## THE TASK
From the records below, copy each line that has the word "parameter" in it.

(Saved data entries)
◆ ◆ ◆ ◆ ◆ ◆ ◆

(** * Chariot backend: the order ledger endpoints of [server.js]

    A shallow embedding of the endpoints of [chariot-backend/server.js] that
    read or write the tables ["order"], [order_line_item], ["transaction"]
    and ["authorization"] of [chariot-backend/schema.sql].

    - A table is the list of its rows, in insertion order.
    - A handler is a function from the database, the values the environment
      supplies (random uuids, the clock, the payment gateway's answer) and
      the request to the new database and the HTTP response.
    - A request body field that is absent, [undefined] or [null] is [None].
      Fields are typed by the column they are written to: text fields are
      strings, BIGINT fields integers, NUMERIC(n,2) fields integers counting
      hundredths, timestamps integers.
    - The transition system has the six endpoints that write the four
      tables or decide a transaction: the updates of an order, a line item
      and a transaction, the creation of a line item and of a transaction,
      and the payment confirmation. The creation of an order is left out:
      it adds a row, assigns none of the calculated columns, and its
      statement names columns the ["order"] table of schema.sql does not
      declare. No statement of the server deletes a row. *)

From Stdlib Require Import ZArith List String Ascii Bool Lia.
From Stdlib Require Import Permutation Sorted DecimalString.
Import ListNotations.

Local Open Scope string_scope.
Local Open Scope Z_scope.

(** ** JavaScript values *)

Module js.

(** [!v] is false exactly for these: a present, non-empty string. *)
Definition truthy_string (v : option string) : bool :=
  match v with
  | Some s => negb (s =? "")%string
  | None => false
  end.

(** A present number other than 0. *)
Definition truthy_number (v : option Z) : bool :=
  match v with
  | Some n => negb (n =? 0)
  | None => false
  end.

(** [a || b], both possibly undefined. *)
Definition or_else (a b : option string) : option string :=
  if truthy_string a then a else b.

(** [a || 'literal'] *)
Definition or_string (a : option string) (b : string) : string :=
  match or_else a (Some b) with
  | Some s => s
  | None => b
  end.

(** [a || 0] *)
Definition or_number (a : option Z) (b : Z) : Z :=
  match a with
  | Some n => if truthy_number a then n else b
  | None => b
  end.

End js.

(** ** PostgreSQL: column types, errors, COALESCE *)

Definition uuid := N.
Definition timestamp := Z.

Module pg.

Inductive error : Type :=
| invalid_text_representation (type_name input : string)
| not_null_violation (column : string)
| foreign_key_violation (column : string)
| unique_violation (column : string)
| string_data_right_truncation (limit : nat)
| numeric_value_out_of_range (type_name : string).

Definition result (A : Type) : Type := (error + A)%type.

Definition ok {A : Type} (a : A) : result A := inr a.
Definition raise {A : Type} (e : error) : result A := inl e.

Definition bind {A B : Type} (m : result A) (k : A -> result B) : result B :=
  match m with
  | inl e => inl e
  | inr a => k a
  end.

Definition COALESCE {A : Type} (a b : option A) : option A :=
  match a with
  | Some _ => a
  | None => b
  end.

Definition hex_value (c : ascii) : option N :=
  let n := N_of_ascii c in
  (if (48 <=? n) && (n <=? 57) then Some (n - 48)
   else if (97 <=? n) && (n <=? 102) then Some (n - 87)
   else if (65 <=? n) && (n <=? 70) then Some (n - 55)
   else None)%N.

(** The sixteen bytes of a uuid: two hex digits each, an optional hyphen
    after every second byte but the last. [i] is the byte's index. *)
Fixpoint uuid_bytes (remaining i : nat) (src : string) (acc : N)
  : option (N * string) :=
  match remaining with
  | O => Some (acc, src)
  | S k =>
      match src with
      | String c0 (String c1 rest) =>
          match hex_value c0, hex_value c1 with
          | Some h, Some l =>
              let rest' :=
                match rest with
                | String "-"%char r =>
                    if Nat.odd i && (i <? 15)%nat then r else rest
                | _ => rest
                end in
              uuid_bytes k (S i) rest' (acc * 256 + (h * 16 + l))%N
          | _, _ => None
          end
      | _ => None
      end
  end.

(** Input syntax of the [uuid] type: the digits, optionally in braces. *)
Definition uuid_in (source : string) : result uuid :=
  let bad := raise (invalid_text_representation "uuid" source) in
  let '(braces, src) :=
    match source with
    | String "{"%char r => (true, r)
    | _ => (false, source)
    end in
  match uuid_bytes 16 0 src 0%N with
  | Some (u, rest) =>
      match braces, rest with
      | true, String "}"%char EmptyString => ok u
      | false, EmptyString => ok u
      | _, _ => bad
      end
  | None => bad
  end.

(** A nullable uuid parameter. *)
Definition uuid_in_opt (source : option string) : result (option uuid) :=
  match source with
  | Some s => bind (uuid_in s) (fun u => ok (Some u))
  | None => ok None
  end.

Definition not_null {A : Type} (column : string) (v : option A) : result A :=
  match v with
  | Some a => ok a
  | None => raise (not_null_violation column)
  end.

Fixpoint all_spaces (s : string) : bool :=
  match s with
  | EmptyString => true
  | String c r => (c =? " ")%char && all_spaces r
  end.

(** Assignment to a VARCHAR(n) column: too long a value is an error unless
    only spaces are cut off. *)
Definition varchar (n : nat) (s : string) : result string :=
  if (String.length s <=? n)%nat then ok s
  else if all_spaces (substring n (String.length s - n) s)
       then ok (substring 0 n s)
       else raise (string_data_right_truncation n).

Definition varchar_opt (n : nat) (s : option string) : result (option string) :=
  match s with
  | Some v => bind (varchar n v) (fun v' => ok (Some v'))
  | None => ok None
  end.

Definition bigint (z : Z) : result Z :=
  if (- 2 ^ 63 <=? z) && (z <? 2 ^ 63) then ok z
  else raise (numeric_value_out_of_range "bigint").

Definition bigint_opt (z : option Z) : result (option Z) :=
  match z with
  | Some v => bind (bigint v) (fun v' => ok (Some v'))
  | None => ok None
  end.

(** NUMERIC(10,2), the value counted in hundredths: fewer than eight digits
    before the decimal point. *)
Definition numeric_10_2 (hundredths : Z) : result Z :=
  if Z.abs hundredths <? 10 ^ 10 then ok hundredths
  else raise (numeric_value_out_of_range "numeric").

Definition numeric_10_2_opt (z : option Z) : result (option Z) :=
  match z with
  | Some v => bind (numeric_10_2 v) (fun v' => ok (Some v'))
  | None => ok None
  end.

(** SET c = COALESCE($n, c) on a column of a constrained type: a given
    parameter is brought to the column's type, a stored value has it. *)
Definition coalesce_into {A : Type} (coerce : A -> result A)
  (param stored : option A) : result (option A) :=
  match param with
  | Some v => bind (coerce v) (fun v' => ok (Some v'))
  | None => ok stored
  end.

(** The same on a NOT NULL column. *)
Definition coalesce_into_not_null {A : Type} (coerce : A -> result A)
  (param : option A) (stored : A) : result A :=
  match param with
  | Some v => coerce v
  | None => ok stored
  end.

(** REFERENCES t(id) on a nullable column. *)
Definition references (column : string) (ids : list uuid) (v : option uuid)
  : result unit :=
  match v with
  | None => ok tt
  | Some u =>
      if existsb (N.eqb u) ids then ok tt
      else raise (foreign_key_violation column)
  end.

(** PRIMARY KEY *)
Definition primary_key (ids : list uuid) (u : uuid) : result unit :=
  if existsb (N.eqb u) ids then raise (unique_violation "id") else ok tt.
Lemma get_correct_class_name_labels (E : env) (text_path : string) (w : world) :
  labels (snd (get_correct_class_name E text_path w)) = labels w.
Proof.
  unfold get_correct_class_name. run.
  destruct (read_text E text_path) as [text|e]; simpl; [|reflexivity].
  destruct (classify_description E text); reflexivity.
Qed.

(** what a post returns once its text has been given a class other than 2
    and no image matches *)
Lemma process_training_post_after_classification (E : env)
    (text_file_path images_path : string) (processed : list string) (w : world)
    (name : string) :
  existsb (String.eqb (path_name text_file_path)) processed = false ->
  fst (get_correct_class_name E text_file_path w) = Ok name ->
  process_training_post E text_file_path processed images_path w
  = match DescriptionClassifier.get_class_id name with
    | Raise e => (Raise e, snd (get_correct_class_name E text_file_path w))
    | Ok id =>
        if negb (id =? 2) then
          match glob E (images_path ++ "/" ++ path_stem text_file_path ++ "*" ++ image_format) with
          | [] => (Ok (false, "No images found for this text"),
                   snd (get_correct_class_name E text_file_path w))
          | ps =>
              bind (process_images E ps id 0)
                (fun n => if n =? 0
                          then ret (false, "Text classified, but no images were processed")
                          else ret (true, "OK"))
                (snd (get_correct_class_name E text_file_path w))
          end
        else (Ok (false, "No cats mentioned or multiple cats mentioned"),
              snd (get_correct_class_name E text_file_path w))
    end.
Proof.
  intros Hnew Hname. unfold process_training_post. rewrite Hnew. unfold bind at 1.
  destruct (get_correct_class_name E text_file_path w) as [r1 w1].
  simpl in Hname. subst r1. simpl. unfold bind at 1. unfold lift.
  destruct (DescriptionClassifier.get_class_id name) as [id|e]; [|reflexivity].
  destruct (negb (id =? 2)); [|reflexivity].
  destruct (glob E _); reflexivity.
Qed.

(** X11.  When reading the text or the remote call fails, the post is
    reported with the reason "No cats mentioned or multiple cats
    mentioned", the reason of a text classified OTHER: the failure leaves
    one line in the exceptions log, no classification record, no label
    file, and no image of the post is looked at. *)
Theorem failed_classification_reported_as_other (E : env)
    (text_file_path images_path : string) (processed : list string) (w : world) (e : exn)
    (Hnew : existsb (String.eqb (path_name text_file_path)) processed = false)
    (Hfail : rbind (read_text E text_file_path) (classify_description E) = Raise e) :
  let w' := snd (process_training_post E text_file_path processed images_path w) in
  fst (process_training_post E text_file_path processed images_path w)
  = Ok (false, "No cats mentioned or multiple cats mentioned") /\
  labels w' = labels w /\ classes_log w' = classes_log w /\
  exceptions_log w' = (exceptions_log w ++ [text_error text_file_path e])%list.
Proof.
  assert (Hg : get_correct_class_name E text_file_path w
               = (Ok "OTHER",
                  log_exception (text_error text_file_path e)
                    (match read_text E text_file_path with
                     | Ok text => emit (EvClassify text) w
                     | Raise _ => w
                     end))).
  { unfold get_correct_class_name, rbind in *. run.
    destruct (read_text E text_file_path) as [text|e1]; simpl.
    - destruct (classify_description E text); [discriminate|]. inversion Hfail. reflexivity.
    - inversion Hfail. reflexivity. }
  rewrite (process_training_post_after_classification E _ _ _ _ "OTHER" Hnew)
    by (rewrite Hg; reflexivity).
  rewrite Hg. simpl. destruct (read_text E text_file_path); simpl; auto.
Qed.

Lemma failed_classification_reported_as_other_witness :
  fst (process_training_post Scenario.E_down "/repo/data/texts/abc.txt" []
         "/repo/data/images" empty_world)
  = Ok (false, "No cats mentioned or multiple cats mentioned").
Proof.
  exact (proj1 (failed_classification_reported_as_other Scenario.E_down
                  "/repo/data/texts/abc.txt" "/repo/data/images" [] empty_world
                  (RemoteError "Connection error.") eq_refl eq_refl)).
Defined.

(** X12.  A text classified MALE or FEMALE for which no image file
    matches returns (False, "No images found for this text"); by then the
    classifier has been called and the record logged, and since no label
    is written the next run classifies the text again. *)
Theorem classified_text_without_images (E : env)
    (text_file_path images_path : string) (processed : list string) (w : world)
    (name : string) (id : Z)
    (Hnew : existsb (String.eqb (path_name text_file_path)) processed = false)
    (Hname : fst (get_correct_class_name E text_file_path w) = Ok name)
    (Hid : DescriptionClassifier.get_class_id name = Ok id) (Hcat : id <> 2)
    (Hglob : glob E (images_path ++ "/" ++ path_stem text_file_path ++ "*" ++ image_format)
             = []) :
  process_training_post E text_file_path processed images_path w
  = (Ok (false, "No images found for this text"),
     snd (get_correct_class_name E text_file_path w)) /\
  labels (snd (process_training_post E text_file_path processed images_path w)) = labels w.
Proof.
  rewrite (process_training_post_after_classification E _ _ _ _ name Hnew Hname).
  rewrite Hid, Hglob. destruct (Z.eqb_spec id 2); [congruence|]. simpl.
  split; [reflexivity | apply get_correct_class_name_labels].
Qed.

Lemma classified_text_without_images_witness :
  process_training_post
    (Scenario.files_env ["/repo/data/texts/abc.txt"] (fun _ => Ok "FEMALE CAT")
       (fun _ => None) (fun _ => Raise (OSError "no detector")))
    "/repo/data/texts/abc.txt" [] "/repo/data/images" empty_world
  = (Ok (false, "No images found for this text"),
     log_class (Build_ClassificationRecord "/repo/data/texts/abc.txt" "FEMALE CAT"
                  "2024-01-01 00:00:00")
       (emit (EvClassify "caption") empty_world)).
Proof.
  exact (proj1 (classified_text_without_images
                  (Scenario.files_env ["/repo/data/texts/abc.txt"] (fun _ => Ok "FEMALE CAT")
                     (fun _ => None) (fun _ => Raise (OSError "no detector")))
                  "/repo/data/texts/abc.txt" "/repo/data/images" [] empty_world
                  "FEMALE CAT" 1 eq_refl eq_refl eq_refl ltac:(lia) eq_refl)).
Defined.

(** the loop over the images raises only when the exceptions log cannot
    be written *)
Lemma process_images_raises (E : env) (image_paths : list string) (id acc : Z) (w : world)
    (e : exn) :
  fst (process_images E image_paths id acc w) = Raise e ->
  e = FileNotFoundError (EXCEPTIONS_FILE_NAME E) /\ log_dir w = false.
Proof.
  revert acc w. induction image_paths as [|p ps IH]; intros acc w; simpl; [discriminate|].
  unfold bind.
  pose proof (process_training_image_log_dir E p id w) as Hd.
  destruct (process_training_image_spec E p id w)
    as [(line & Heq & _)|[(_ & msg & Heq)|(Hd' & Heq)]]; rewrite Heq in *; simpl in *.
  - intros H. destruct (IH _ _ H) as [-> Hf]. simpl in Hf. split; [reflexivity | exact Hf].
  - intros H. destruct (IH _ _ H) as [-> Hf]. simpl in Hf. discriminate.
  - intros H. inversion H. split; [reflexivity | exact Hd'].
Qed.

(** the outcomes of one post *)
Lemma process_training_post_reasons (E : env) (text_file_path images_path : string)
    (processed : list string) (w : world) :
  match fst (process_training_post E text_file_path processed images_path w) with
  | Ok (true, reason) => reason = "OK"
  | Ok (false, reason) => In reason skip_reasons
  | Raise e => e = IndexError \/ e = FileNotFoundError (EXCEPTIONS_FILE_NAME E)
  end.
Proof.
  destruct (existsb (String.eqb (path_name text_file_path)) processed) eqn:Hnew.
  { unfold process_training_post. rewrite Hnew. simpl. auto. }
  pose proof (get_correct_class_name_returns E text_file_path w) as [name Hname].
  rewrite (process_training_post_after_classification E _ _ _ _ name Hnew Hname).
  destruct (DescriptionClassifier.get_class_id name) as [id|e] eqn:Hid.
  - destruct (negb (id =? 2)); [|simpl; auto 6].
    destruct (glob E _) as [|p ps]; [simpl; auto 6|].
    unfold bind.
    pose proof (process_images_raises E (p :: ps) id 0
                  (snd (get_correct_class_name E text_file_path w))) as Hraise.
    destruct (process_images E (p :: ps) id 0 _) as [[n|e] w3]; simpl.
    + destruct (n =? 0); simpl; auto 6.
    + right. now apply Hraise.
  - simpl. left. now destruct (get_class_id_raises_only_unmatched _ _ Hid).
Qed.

◆ ◆ ◆ ◆ ◆ ◆ ◆

## EXERCISE RESPONSE
(** A nullable uuid parameter. *)
    parameter is brought to the column's type, a stored value has it. *)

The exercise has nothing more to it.